▶

(* ===== verification/McpOAuthRuns.v ===== *)
(** * Concurrent requests to the OAuth server

    [Machine] runs any number of [OAuthServer]'s handlers against one database, one statement
    at a time; a handler may be dropped at any point and a statement may fail.  The history
    of what the statements did is kept beside the database.  [Backed] is what every row owes
    to the history, proved with a logic of tasks ([safe]); the theorems are about codes,
    revocation, the provenance of an admitted request and where the server redirects. *)
From S2P Require Import Prelude Text Format Redact McpOAuth McpOAuthServer.
From Stdlib Require Import Ascii.
Import McpOAuth OAuthServer.

Module OAuthRuns.

(** What a statement did, as far as later claims depend on it. *)
Inductive event :=
| ClientStored (client : string) (uris : list string)
| RequestStored (id client redirect challenge scope resource : string)
| Approved (id code_hash : string)
| Denied (id : string)
| Exchanged (id grant : string)
| TokenIssued (hash kind grant : string)
| RefreshRotated (hash grant : string)
| GrantRevoked (grant : string).

#[global] Instance event_eq_dec : EqDecision event.
Proof. solve_decision. Defined.

Definition pair_events (ts : IssuedTokenHashes) (g : string) : list event :=
  [TokenIssued (access_hash ts) "access" g; TokenIssued (refresh_hash ts) "refresh" g].

Definition events {R : Set} (q : query R) : result R DbError -> list event :=
  match q in query R return result R DbError -> list event with
  | InsertClient c _ _ => fun a =>
      match a with Ok true => [ClientStored (nc_client_id c) (nc_redirect_uris c)] | _ => [] end
  | InsertAuthorization n _ => fun a =>
      match a with
      | Ok _ => [RequestStored (na_id n) (na_client_id n) (na_redirect_uri n) (na_code_challenge n)
                   (na_scope n) (na_resource n)]
      | Err _ => []
      end
  | ResolvePending id code _ => fun a =>
      match a with
      | Ok true => match code with Some (hash, _) => [Approved id hash] | None => [Denied id] end
      | _ => []
      end
  | ExchangeCode a g ts _ => fun r =>
      match r with Ok (Issued _) => Exchanged (id a) g :: pair_events ts g | _ => [] end
  | RevokeGrant g _ => fun a => match a with Ok true => [GrantRevoked g] | _ => [] end
  | RotateRefresh old g ts _ => fun a =>
      match a with Ok Rotated => RefreshRotated old g :: pair_events ts g | _ => [] end
  | _ => fun _ => []
  end.

Section Machine.
Context `{Libs : !WebLibs}.

(** The statement on the database and its answer. *)
Definition exec {R : Set} (q : query R) (d : Db) : Db * result R DbError :=
  match q in query R return Db * result R DbError with
  | Prune now => (prune d now, Ok tt)
  | InsertClient c now max => insert_client uris_to_json d c now max
  | FindClient i => (d, Ok (find_client d i))
  | InsertAuthorization n _ => insert_authorization d n
  | FindAuthorization i => (d, Ok (find_authorization d i))
  | FindAuthorizationByCode hash => (d, Ok (find_authorization_by_code d hash))
  | ResolvePending i code now => resolve_pending d i code now
  | ExchangeCode a g ts now => McpOAuth.exchange_code d a g ts now
  | ExchangedGrant i => (d, Ok (exchanged_grant d i))
  | RevokeGrant g now => let '(d, b) := McpOAuth.revoke_grant d g now in (d, Ok b)
  | FindToken hash => (d, Ok (find_token d hash))
  | RotateRefresh old g ts now => rotate_refresh d old g ts now
  | TouchGrant g now i => (touch_grant d g now i, Ok tt)
  | ListLiveGrants => (d, Ok (list_live_grants d))
  end.

(** The requests of the two routers. *)
Inductive request :=
| RegisterRequest (body : option RegistrationRequest)
| AuthorizePage (q : AuthorizeQuery)
| AuthorizeDecision (form : option ConsentForm)
| TokenEndpoint (authorization : option string) (form : option TokenRequest)
| Verify (authorization : option string)
| ListGrants
| RevokeOwned (id : string).

Context (enabled : option McpOAuthConfig).

(* crates/server/src/mcp_oauth/mod.rs:78-119 public_router *)
Definition handler (r : request) : Task :=
  match r with
  | RegisterRequest body => register enabled body
  | AuthorizePage q => authorize_page enabled q
  | AuthorizeDecision form => authorize_decision enabled form
  | TokenEndpoint authorization form => token enabled authorization form
  | Verify authorization => verify enabled authorization
  | ListGrants => list_grants enabled
  | RevokeOwned id => OAuthServer.revoke_grant enabled id
  end.

Record machine := {
  db : Db;
  history : list event;
  running : list (option Task);
  (** For each task, its request and the history when it arrived. *)
  arrived : list (request * list event);
}.

Definition start : machine := {| db := empty_db; history := []; running := []; arrived := [] |}.

Definition set_task (m : machine) (i : nat) (t : option Task) : machine :=
  {| db := db m; history := history m; running := <[i := t]> (running m); arrived := arrived m |}.

(** One turn: a request arrives, or the task at an index performs its next operation (whose
    statement fails if [up] is false; the clock shows [clock] and the random source gives
    [bytes]), or it is dropped. *)
Inductive choice :=
| Arrive (r : request)
| Run (i : nat) (up : bool) (clock : DateTime) (bytes : string)
| Drop (i : nat).

Definition run_task (m : machine) (i : nat) (up : bool) (clock : DateTime) (bytes : string)
    (t : Task) : machine :=
  match t with
  | Respond _ => m
  | Ask q k =>
      if up then
        let r := exec q (db m) in
        set_task {| db := r.1; history := history m ++ events q r.2; running := running m;
                    arrived := arrived m |} i (Some (k r.2))
      else set_task m i (Some (k (Err Unavailable)))
  | Now k => set_task m i (Some (k clock))
  | Random _ k | NewUuid k => set_task m i (Some (k bytes))
  end.

Definition turn (m : machine) (c : choice) : machine :=
  match c with
  | Arrive r =>
      {| db := db m; history := history m; running := running m ++ [Some (handler r)];
         arrived := arrived m ++ [(r, history m)] |}
  | Run i up clock bytes =>
      match running m !! i with
      | Some (Some t) => run_task m i up clock bytes t
      | _ => m
      end
  | Drop i => set_task m i None
  end.

Definition runs (cs : list choice) : machine := foldl turn start cs.

(** ** Histories *)

(** What was drawn at random for an event: random values do not repeat in a [fresh]
    history. *)
Definition drawn (e : event) : option (nat * string) :=
  match e with
  | ClientStored c _ => Some (0%nat, c)
  | RequestStored i _ _ _ _ _ => Some (1%nat, i)
  | Exchanged _ g => Some (2%nat, g)
  | TokenIssued x _ _ => Some (3%nat, x)
  | _ => None
  end.

Definition fresh (h : list event) : Prop := NoDup (omap drawn h).

Definition count (f : event -> bool) (h : list event) : nat := length (List.filter f h).

Definition is_stored (i : string) (e : event) : bool :=
  match e with RequestStored j _ _ _ _ _ => String.eqb i j | _ => false end.
Definition is_approved (i : string) (e : event) : bool :=
  match e with Approved j _ => String.eqb i j | _ => false end.
Definition is_denied (i : string) (e : event) : bool :=
  match e with Denied j => String.eqb i j | _ => false end.
Definition is_exchanged (i : string) (e : event) : bool :=
  match e with Exchanged j _ => String.eqb i j | _ => false end.
Definition is_refresh (x : string) (e : event) : bool :=
  match e with TokenIssued y k _ => String.eqb x y && String.eqb k "refresh" | _ => false end.
Definition is_rotated (x : string) (e : event) : bool :=
  match e with RefreshRotated y _ => String.eqb x y | _ => false end.

Lemma count_app f h k : count f (h ++ k) = (count f h + count f k)%nat.
Proof. unfold count. by rewrite List.filter_app, length_app. Qed.

Lemma count_elem f h e : e ∈ h -> f e = true -> (1 <= count f h)%nat.
Proof.
  intros (k1 & k2 & ->)%list_elem_of_split Hf. unfold count. rewrite List.filter_app. cbn.
  rewrite Hf, length_app. cbn. lia.
Qed.

Lemma fresh_app h k : fresh (h ++ k) -> fresh h.
Proof. unfold fresh. rewrite omap_app. by intros [? _]%NoDup_app. Qed.

Lemma fresh_apart h k e e' s :
  fresh (h ++ k) -> e ∈ h -> e' ∈ k -> drawn e = Some s -> drawn e' <> Some s.
Proof.
  unfold fresh. rewrite omap_app. intros (_ & Hd & _)%NoDup_app He He' Hs Hs'.
  apply (Hd s); apply list_elem_of_omap; eauto.
Qed.

Lemma fresh_inj h e e' s : fresh h -> e ∈ h -> e' ∈ h -> drawn e = Some s -> drawn e' = Some s -> e = e'.
Proof.
  intros Hf (k1 & k2 & ->)%list_elem_of_split He' Hs Hs'.
  rewrite cons_middle, app_assoc in Hf. apply elem_of_app in He' as [He'|He'].
  - apply fresh_app in Hf. exfalso. apply (fresh_apart k1 [e] e' e s); set_solver.
  - assert (e' = e \/ e' ∈ k2) as [->|Hk] by set_solver; [done|].
    exfalso. apply (fresh_apart (k1 ++ [e]) k2 e e' s); set_solver.
Qed.

(** Distinct draws count an event at most once. *)
Lemma fresh_count f s h :
  fresh h -> (forall e, f e = true -> drawn e = Some s) -> (count f h <= 1)%nat.
Proof.
  intros Hf Hs. induction h as [|e h IH] using rev_ind; [cbn; lia|].
  rewrite count_app. pose proof (fresh_app _ _ Hf) as Hh. specialize (IH Hh).
  unfold count at 2. cbn. destruct (f e) eqn:Hfe; cbn; [|lia].
  enough (count f h = 0)%nat by lia. unfold count.
  destruct (List.filter f h) as [|e' k] eqn:Hk; [done|]. exfalso.
  assert (In e' (List.filter f h)) as [Hin Hfe']%filter_In by (rewrite Hk; by left).
  apply (fresh_apart h [e] e' e s Hf); [by apply list_elem_of_In|by left|auto|auto].
Qed.

(** ** What the rows owe to the history *)

(** Every event has its cause in the history. *)
Definition owes (h : list event) (e : event) : Prop :=
  match e with
  | ClientStored _ uris => Forall (fun u => validate_redirect_uri u = Ok tt) uris
  | RequestStored _ c u _ sc rs =>
      (exists uris, ClientStored c uris ∈ h /\ u ∈ uris) /\ sc = SCOPE /\
      exists config, enabled = Some config /\ rs = OAuthServer.resource config
  | Approved i _ => exists c u ch sc rs, RequestStored i c u ch sc rs ∈ h
  | Exchanged i _ => exists hash, Approved i hash ∈ h
  | TokenIssued _ _ g | GrantRevoked g => exists i, Exchanged i g ∈ h
  | Denied _ | RefreshRotated _ _ => True
  end.

Definition chain (h : list event) : Prop := forall e, e ∈ h -> owes h e.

◀

* Task requirements
There is a run of lines above from the one with "match t with" to the one with "Arrive r =>"; print exactly that run, both ends included, and nothing else.

* Answer to this problem
  match t with
  | Respond _ => m
  | Ask q k =>
      if up then
        let r := exec q (db m) in
        set_task {| db := r.1; history := history m ++ events q r.2; running := running m;
                    arrived := arrived m |} i (Some (k r.2))
      else set_task m i (Some (k (Err Unavailable)))
  | Now k => set_task m i (Some (k clock))
  | Random _ k | NewUuid k => set_task m i (Some (k bytes))
  end.

Definition turn (m : machine) (c : choice) : machine :=
  match c with
  | Arrive r =>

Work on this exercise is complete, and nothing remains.